Akutagava’nın diğer öykülerini de okuyanlar için metinlerinde yaratmış olduğu ırz düşmanları, katiller, haydutlar, fanatikler üzerine hiçbir zaman merhamet güneşi doğmamaktaydı. Yazar, insanların aczine uzaktan ve soğuk bakmaktaydı. Nihilizmi son dönem eserlerinde daha da çokça görünmekteydi.
Çalılıklar arasında ise insanoğlunun zaafları üzerine kurulmuş bu psikolojik dramdı. 12. yy Japonya’sında karısıyla birlikte ormandan geçmekte olan bir samuray, bir haydudun saldırısına uğrar, karısı tecavüze uğrar, kendisi de öldürülür Haydut yakalanır. Ancak onun, samurayın karısının, olayı çözmesi için devreye giren bir medyumun vasıtasıyla alınan ölen samurayın ifadesi taban tabana zıttır. Cesedi bulan oduncunun ifadesi ise hiçbirisininkine uymaz. Aynı suçun dört çelişkili ama bir o kadar da inandırıcı olarak anlatıldığı, yani herkesin ‘gerçeği’nin farklı olduğu bu olayda kimin doğru söylediği anlaşılmaz.
Sağanak yağmurun altında Raşömon kapısı altına sığınan yabancıya, mahkemede şahit olarak dinlenen Budist rahip, cesedi bulan oduncu ‘inanılması güç’ olayı anlatırlar. Budist rahip ‘İnsanoğlu zayıftır, o yüzden yalan söyler. Hatta kendine bile!’ der. Yabancı ise ‘İnsanlar kötü şeyleri unutmak ve yalan da olsa iyi şeylere inanmak ister. Böylesi daha zahmetsizdir.’ diyerek hem öyküleriyle yazarın hem de diyaloglarıyla yönetmenin filminin ana fikrini açıklar.
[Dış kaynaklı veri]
Lemma fnv_step_inj x y : uint 64 x → uint 64 y →
  w64 (x * STORAGE_FNV64_PRIME) = w64 (y * STORAGE_FNV64_PRIME) → x = y.
Proof.
  intros Hx Hy E. set (q := 14886173955864302971).
  assert (Q : (STORAGE_FNV64_PRIME * q) mod 2 ^ 64 = 1) by reflexivity.
  assert (R : ∀ z, uint 64 z → w64 (w64 (z * STORAGE_FNV64_PRIME) * q) = z).
  { intros z Hz. unfold w64, wrap. rewrite Z.mul_mod_idemp_l, <- Z.mul_assoc, <- Z.mul_mod_idemp_r by lia.
    rewrite Q, Z.mul_1_r. by apply wrap_small. }
  by rewrite <- (R x Hx), <- (R y Hy), E.
Qed.

Lemma lxor_inj_r h x y : h .^ x = h .^ y → x = y.
Proof. intros E. by rewrite <- (Z.lxor_0_l x), <- (Z.lxor_0_l y), <- (Z.lxor_nilpotent h), !Z.lxor_assoc, E. Qed.

Lemma uint_byte_lxor h b : uint 64 h → uint 8 b → uint 64 (h .^ b).
Proof. intros Hh Hb. apply uint_lxor; [lia|done|]. apply (uint_mono 8); [done|lia]. Qed.

Lemma hash_inj_seed p : is_bytes p → ∀ h h', uint 64 h → uint 64 h' → hash_bytes h p = hash_bytes h' p → h = h'.
Proof.
  induction p as [|b p IH]; intros Hp h h' Hh Hh' E; [done|]. apply Forall_cons_1 in Hp as [Hb Hp].
  apply (IH Hp) in E; [|apply uint_w64..]. apply fnv_step_inj in E; [|by apply uint_byte_lxor..].
  rewrite (Z.lxor_comm h), (Z.lxor_comm h') in E. by apply lxor_inj_r in E.
Qed.

Lemma hash_one_octet pre x y post : is_bytes post → uint 8 x → uint 8 y →
  hash_bytes STORAGE_FNV64_OFFSET (pre ++ x :: post) = hash_bytes STORAGE_FNV64_OFFSET (pre ++ y :: post) → x = y.
Proof.
  intros Hp Hx Hy. rewrite !hash_bytes_app. simpl. set (h := hash_bytes _ pre).
  assert (Hh : uint 64 h) by (apply uint_hash; by split). intros E.
  apply hash_inj_seed in E; [|done|apply uint_w64..]. apply fnv_step_inj in E; [|by apply uint_byte_lxor..].
  by apply lxor_inj_r in E.
Qed.

(** ** The image of a NAND device *)

Section nand_image.
Implicit Types (n m : Nand.nand) (d s b : list Z).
Filmin sonunda, şehir kapısının yıkıntılarında, anlatıcıların sözleri terk edilmiş bir bebek ağlaması keser. Bebeğin bırakıldığı şapka/sepette bulunan bazı değerli eşyaları çalmaya kalkışan yabancıyla, onu kınayan oduncu tartışırlarken uyanık yabancı daha önce anlatılanlardan bir ipucu yakalar. Oduncuyu biraz sorgulayıp sıkıştırınca onun da bir hırsız olduğunu ve samurayın karısının değerli hançerini onun çalmış olduğunu ortaya çıkartır. Bütün bu bencillikler ve yalanlar rahibin insanlığa olan inancını zayıflatır. Ancak fakir oduncunun evde altı çocuğu daha olmasına rağmen bebeği evlat edinmek istemesi, rahibin ona karşı yumuşamasına neden olur ve hançeri çalmış olmasını farklı bir gözle değerlendirmeye başlarlar. Oduncunun kucağında bebekle uzaklaşırken yağmurun birden kesilmesi ve havanın açması, her şeye rağmen insanlığa olan inancın ve umudun hâlâ var olduğunu sembolize eder. Film boyunca devam eden şiddet, aşağılamalar barışçıl bir sonla tatlıya bağlanır.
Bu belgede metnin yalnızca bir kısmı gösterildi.